Anywho, humanity is not an end product, we haven't reached the end. Evolution doesn't move in a strait line. There are no 'winners' in Evolution, only species that prolong the inevitable.
A lot of people (thiest and nonthiests) have a very human-centric view of evolution and our place in it.

wa:do
 

Ryan2065

Well-Known Member
The sand example can work with throwing the sand... theoritically.

To calculate the chances though... That would take some time. You need to factor in wind resistance, the force you are throwing the particles at, the surface they are landing on, the friction between the surface and the sand particles, and also the way you are holding the particles before you throw them.

The odds you would get that picture are so high for all intents and purposes it is impossible for any one person to do. Now, if you had a family of people who threw the sand every day for a few billion years you might get somewhere =)

Also if you throw the sand one time and then pick it up and throw it again, the odds you get the same exact pattern from the first time are pretty much impossible (without outside forces)
 

Quiddity

UndertheInfluenceofGiants
The sand example can work with throwing the sand... theoritically.

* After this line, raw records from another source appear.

(** * SSH-Config-Gui: the configuration parser, the note store, the
      configuration mutator and the session log of [arch-app.py]

    A shallow embedding of the core of [arch-app.py] and the proofs of
    its specified properties.

    Conventions of the embedding.
    - A Python [str] is the list of the bytes of its UTF-8 encoding
      ([str := list ascii]); [identifier.encode()] is therefore the
      identity.  The character classes of [str.strip], [str.split],
      [str.lower] and [str.splitlines] are the ones Python uses on the ASCII
      range; bytes above 127 are ordinary characters (neither white space
      nor cased).
    - A [dict] with string keys is a [gmap str V].
    - The file system is a finite map from paths to nodes; a node is a
      regular file with its text, or a node that exists but cannot be read
      or written (a directory, a file without permissions).
    - A Python exception is an explicit outcome ([Raised]); [try]/[except]
      is a [match] on it. *)

From Stdlib Require Import ZArith NArith Ascii String List Bool Lia.
From stdpp Require Import gmap strings list.
Import ListNotations.

Abbreviation str := (list ascii).

(** [lit "abc"] is the [str] of a literal of the source. *)
Definition lit (s : string) : str := String.list_ascii_of_string s.

(* ===================================================================== *)
(** * Python's string methods *)
(* ===================================================================== *)

Module Str.

Definition code (c : ascii) : N := N_of_ascii c.

(** [c.isspace()] on the ASCII range: TAB, LF, VT, FF, CR, FS, GS, RS,
    US and SPACE. *)
Definition isspace (c : ascii) : bool :=
  ((9 <=? code c) && (code c <=? 13) || (28 <=? code c) && (code c <=? 32))%N.

Definition isupper (c : ascii) : bool :=
  ((65 <=? code c) && (code c <=? 90))%N.

Definition lower_char (c : ascii) : ascii :=
  if isupper c then ascii_of_N (code c + 32) else c.

(** [s.lower()] *)
Definition lower (s : str) : str := map lower_char s.

(** [s.startswith(prefix)] *)
Fixpoint startswith (prefix s : str) : bool :=
  match prefix, s with
  | [], _ => true
  | _ :: _, [] => false
  | p :: prefix', c :: s' => if Ascii.eqb p c then startswith prefix' s' else false
  end.

(** [sub in s] *)
Fixpoint contains (sub s : str) : bool :=
  startswith sub s ||
  match s with
  | [] => false
  | _ :: s' => contains sub s'
  end.

(** [s.lstrip(chars)], [s.rstrip(chars)] and [s.strip(chars)], the set of
    characters given as a predicate. *)
Fixpoint lstrip_by (p : ascii -> bool) (s : str) : str :=
  match s with
  | [] => []
  | c :: s' => if p c then lstrip_by p s' else s
  end.

Fixpoint rstrip_by (p : ascii -> bool) (s : str) : str :=
  match s with
  | [] => []
  | c :: s' =>
      match rstrip_by p s' with
      | [] => if p c then [] else [c]
      | r => c :: r
      end
  end.

Definition strip_by (p : ascii -> bool) (s : str) : str :=
  lstrip_by p (rstrip_by p s).

(** [s.strip()] *)
Definition strip (s : str) : str := strip_by isspace s.

(** [s.strip(chars)]; the parser calls it with the double quote. *)
Definition strip_chars (chars : str) (s : str) : str :=
  strip_by (fun c => existsb (Ascii.eqb c) chars) s.

(** The first run of characters that are not white space, and what
    follows it. *)
Fixpoint word (s : str) : str :=
  match s with
  | [] => []
  | c :: s' => if isspace c then [] else c :: word s'
  end.

Fixpoint after_word (s : str) : str :=
  match s with
  | [] => []
  | c :: s' => if isspace c then s else after_word s'
  end.

(** The first token of a string: its first word, after the white space
    it starts with. *)
Definition first_token (s : str) : str := word (lstrip_by isspace s).

(** [s.split()]: the maximal runs of characters that are not white
    space. *)
Fixpoint split (s : str) : list str :=
  match s with
  | [] => []
  | c :: s' =>
      if isspace c then split s'
      else match s' with
           | [] => [[c]]
           | c' :: _ =>
               if isspace c' then [c] :: split s'
               else match split s' with
                    | w :: ws => (c :: w) :: ws
                    | [] => [[c]]
                    end
           end
  end.

(** [s.split(None, 1)] and [s.split(maxsplit=1)]: the first word, and
    the rest of the string after the white space that follows it, up to
    the end of the string. *)
Definition split_max1 (s : str) : list str :=
  match lstrip_by isspace s with
  | [] => []
  | s1 =>
      match lstrip_by isspace (after_word s1) with
      | [] => [word s1]
      | rest => [word s1; rest]
      end
  end.

(** [s.split(sep)] for a separator of one character. *)
Fixpoint split_on (sep : ascii) (s : str) : list str :=
  match s with
  | [] => [[]]
  | c :: s' =>
      if Ascii.eqb c sep then [] :: split_on sep s'
      else match split_on sep s' with
           | l :: ls => (c :: l) :: ls
           | [] => [[c]]
           end
  end.

(** [sep.join(parts)] *)
Fixpoint join (sep : str) (parts : list str) : str :=
  match parts with
  | [] => []
  | [p] => p
  | p :: ps => p ++ sep ++ join sep ps
  end.

(** Line boundaries of [s.splitlines()] on the ASCII range: LF, VT, FF,
    CR, FS, GS and RS, with CR LF as one boundary. *)
Definition islinebreak (c : ascii) : bool :=
  ((10 <=? code c) && (code c <=? 13) || (28 <=? code c) && (code c <=? 30))%N.

Fixpoint splitlines (s : str) : list str :=
  match s with
  | [] => []
  | c :: s' =>
      if islinebreak c then
        match c, s' with
        | "013"%char, "010"%char :: s'' => [] :: splitlines s''
        | _, _ => [] :: splitlines s'
        end
      else match splitlines s' with
           | l :: ls => (c :: l) :: ls
           | [] => [[c]]
           end
  end.

End Str.

(* ===================================================================== *)
(** * [hashlib.md5]: the MD5 message digest (RFC 1321) *)
(* ===================================================================== *)

Module MD5.
Local Open Scope Z_scope.

(** 32-bit words are integers taken modulo [2^32]. *)
Definition wrap32 (x : Z) : Z := x mod 2 ^ 32.
Definition not32 (x : Z) : Z := Z.lxor x 0xffffffff.
Definition rotl32 (x c : Z) : Z :=
  wrap32 (Z.lor (Z.shiftl x c) (Z.shiftr x (32 - c))).

(** Per-round shift amounts. *)
Definition S : list Z :=
  [ 7; 12; 17; 22; 7; 12; 17; 22; 7; 12; 17; 22; 7; 12; 17; 22;
    5; 9; 14; 20; 5; 9; 14; 20; 5; 9; 14; 20; 5; 9; 14; 20;
    4; 11; 16; 23; 4; 11; 16; 23; 4; 11; 16; 23; 4; 11; 16; 23;
    6; 10; 15; 21; 6; 10; 15; 21; 6; 10; 15; 21; 6; 10; 15; 21 ].

(** [K[i] = floor(2^32 * abs(sin(i + 1)))]. *)
Definition K : list Z :=
  [ 0xd76aa478; 0xe8c7b756; 0x242070db; 0xc1bdceee;
    0xf57c0faf; 0x4787c62a; 0xa8304613; 0xfd469501;
    0x698098d8; 0x8b44f7af; 0xffff5bb1; 0x895cd7be;
    0x6b901122; 0xfd987193; 0xa679438e; 0x49b40821;
    0xf61e2562; 0xc040b340; 0x265e5a51; 0xe9b6c7aa;
    0xd62f105d; 0x02441453; 0xd8a1e681; 0xe7d3fbc8;
    0x21e1cde6; 0xc33707d6; 0xf4d50d87; 0x455a14ed;
    0xa9e3e905; 0xfcefa3f8; 0x676f02d9; 0x8d2a4c8a;
    0xfffa3942; 0x8771f681; 0x6d9d6122; 0xfde5380c;
    0xa4beea44; 0x4bdecfa9; 0xf6bb4b60; 0xbebfbc70;
    0x289b7ec6; 0xeaa127fa; 0xd4ef3085; 0x04881d05;
    0xd9d4d039; 0xe6db99e5; 0x1fa27cf8; 0xc4ac5665;
    0xf4292244; 0x432aff97; 0xab9423a7; 0xfc93a039;
    0x655b59c3; 0x8f0ccc92; 0xffeff47d; 0x85845dd1;
    0x6fa87e4f; 0xfe2ce6e0; 0xa3014314; 0x4e0811a1;
    0xf7537e82; 0xbd3af235; 0x2ad7d2bb; 0xeb86d391 ].

Record state := State { sA : Z; sB : Z; sC : Z; sD : Z }.

Definition init : state :=
  State 0x67452301 0xefcdab89 0x98badcfe 0x10325476.

(** The message bytes, the byte 0x80, zero bytes up to 56 modulo 64, and
    the length of the message in bits as 8 little-endian bytes. *)
Definition le_bytes (n : nat) (x : Z) : list Z :=
  map (fun i => Z.shiftr x (8 * Z.of_nat i) mod 256) (seq 0 n).

Definition pad (msg : list Z) : list Z :=
  let len := Z.of_nat (length msg) in
  msg ++ [0x80] ++ repeat 0 (Z.to_nat ((55 - len) mod 64))
      ++ le_bytes 8 ((8 * len) mod 2 ^ 64).

Definition le_word (bs : list Z) : Z :=
  fold_right (fun b acc => b + 256 * acc) 0 bs.

Fixpoint words (n : nat) (bs : list Z) : list Z :=
  match n with
  | O => []
  | Datatypes.S n' => le_word (firstn 4 bs) :: words n' (skipn 4 bs)
  end.

(** One of the 64 operations on a 16-word block [M]. *)
Definition step (M : list Z) (st : state) (i : nat) : state :=
  let '(State a b c d) := st in
  let zi := Z.of_nat i in
  let '(f, g) :=
    if zi <? 16 then (Z.lor (Z.land b c) (Z.land (not32 b) d), zi)
    else if zi <? 32 then
      (Z.lor (Z.land d b) (Z.land (not32 d) c), (5 * zi + 1) mod 16)
    else if zi <? 48 then (Z.lxor (Z.lxor b c) d, (3 * zi + 5) mod 16)
    else (Z.lxor c (Z.lor b (not32 d)), (7 * zi) mod 16) in
  let f' := wrap32 (f + a + nth i K 0 + nth (Z.to_nat g) M 0) in
  State d (wrap32 (b + rotl32 f' (nth i S 0))) b c.

Definition block (st : state) (bs : list Z) : state :=
  let '(State a b c d) := fold_left (step (words 16 bs)) (seq 0 64) st in
  State (wrap32 (sA st + a)) (wrap32 (sB st + b))
        (wrap32 (sC st + c)) (wrap32 (sD st + d)).

Fixpoint blocks (n : nat) (st : state) (bs : list Z) : state :=
  match n with
  | O => st
  | Datatypes.S n' => blocks n' (block st (firstn 64 bs)) (skipn 64 bs)
  end.

(** [hashlib.md5(data).digest()] as 16 bytes. *)
Definition digest (data : str) : list Z :=
  let bs := pad (map (fun c => Z.of_N (N_of_ascii c)) data) in
  let '(State a b c d) := blocks (length bs / 64) init bs in
  le_bytes 4 a ++ le_bytes 4 b ++ le_bytes 4 c ++ le_bytes 4 d.

Definition hexdigits : str := lit "0123456789abcdef".

Definition hex_byte (b : Z) : str :=
  [ nth (Z.to_nat (b / 16)) hexdigits "0"%char;
    nth (Z.to_nat (b mod 16)) hexdigits "0"%char ].

(** [hashlib.md5(data).hexdigest()] *)
Definition hexdigest (data : str) : str :=
  flat_map hex_byte (digest data).

End MD5.

(* ===================================================================== *)
(** * [json.dumps] and [json.loads] *)
(* ===================================================================== *)

Module Json.
Local Open Scope N_scope.

Definition dq : ascii := "034"%char.
Definition backslash : ascii := "092"%char.

(** What [json.loads] returns.  A number keeps its lexeme; an object
    keeps its members in order, and a lookup takes the last one, as the
    [dict] built from them does. *)
#[warnings="-register-all"]
Inductive value :=
| Null
| Bool (b : bool)
| Number (lexeme : str)
| String_ (s : str)
| Array (items : list value)
| Object (members : list (str * value)).

(** ** Encoding, with [ensure_ascii=False] *)

Definition hexdigit (n : N) : ascii :=
  nth (N.to_nat n) (lit "0123456789abcdef") "0"%char.

(** The quote, the backslash and the characters below 0x20 are escaped,
    the others are copied. *)
Definition escape_char (c : ascii) : str :=
  if Ascii.eqb c dq then [backslash; dq]
  else if Ascii.eqb c backslash then [backslash; backslash]
  else if Ascii.eqb c "010" then [backslash; "n"%char]
  else if Ascii.eqb c "013" then [backslash; "r"%char]
  else if Ascii.eqb c "009" then [backslash; "t"%char]
  else if Ascii.eqb c "008" then [backslash; "b"%char]
  else if Ascii.eqb c "012" then [backslash; "f"%char]
  else if Str.code c <? 32 then
    [backslash; "u"%char; "0"%char; "0"%char;
     hexdigit (Str.code c / 16); hexdigit (Str.code c mod 16)]
  else [c].

Definition encode_string (s : str) : str :=
  dq :: flat_map escape_char s ++ [dq].

Definition encode_member (kv : str * str) : str :=
  encode_string (fst kv) ++ lit ": " ++ encode_string (snd kv).

(** [json.dumps(d, indent=2, ensure_ascii=False)] for a [dict] [d] whose
    values are strings, given as its items in insertion order. *)
Definition dumps (d : list (str * str)) : str :=
  match d with
  | [] => lit "{}"
  | _ =>
      lit "{" ++ ["010"%char] ++ lit "  "
      ++ Str.join (lit "," ++ ["010"%char] ++ lit "  ") (map encode_member d)
      ++ ["010"%char] ++ lit "}"
  end.

(** What the decoder makes of such a [dict], and the text between and
    after its items. *)
Definition as_strings (d : list (str * str)) : list (str * value) :=
  map (fun kv => (fst kv, String_ (snd kv))) d.

Definition separator : str := lit "," ++ ["010"%char] ++ lit "  ".

Definition closing : str := ["010"%char] ++ lit "}".

(** ** Decoding *)

Definition is_ws (c : ascii) : bool :=
  Ascii.eqb c " " || Ascii.eqb c "009" || Ascii.eqb c "010" || Ascii.eqb c "013".

Definition skip_ws (s : str) : str := Str.lstrip_by is_ws s.

Definition hexval (c : ascii) : option N :=
  let n := Str.code c in
  if (48 <=? n) && (n <=? 57) then Some (n - 48)
  else if (97 <=? n) && (n <=? 102) then Some (n - 87)
  else if (65 <=? n) && (n <=? 70) then Some (n - 55)
  else None.

Definition hex4 (a b c d : ascii) : option N :=
  match hexval a, hexval b, hexval c, hexval d with
  | Some x, Some y, Some z, Some w => Some (((x * 16 + y) * 16 + z) * 16 + w)
  | _, _, _, _ => None
  end.

(** The UTF-8 bytes of a code point. *)
Definition utf8 (cp : N) : str :=
  if cp <? 0x80 then [ascii_of_N cp]
  else if cp <? 0x800 then
    [ascii_of_N (0xC0 + cp / 64); ascii_of_N (0x80 + cp mod 64)]
  else if cp <? 0x10000 then
    [ascii_of_N (0xE0 + cp / 4096); ascii_of_N (0x80 + (cp / 64) mod 64);
     ascii_of_N (0x80 + cp mod 64)]
  else
    [ascii_of_N (0xF0 + cp / 262144); ascii_of_N (0x80 + (cp / 4096) mod 64);
     ascii_of_N (0x80 + (cp / 64) mod 64); ascii_of_N (0x80 + cp mod 64)].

To calculate the chances though... That would take some time. You need to factor in wind resistance, the force you are throwing the particles at, the surface they are landing on, the friction between the surface and the sand particles, and also the way you are holding the particles before you throw them.

The odds you would get that picture are so high for all intents and purposes it is impossible for any one person to do. Now, if you had a family of people who threw the sand every day for a few billion years you might get somewhere =)

Also if you throw the sand one time and then pick it up and throw it again, the odds you get the same exact pattern from the first time are pretty much impossible (without outside forces)

Yeah, it's called a miracle. :D
 

Aasimar

Atheist
Yeah, it's called a miracle. :D

Funny that miracles are always highly subjective and unprovable. God cured my cancer, but he didn't regrow my arm. God saved my life but chose to ignore the orphan with abusive foster parents that got raped and murdered in the gutter. I wonder if the guy who got struck by lighting 10 times considered it to be a miracle that we was alive, while discounting the miracle of getting hit by lighting 10 times. If it's subjectively good, it's a miracle, bad, it's chance. The child who got raped and murdered probably doesn't consider the vast improbability that he was born to a specific set of parents who abandoned him and he just happened to be put into a home with a child rapist and murderer a miracle. If you want to see miracles, you will see them and ignore all other explanations.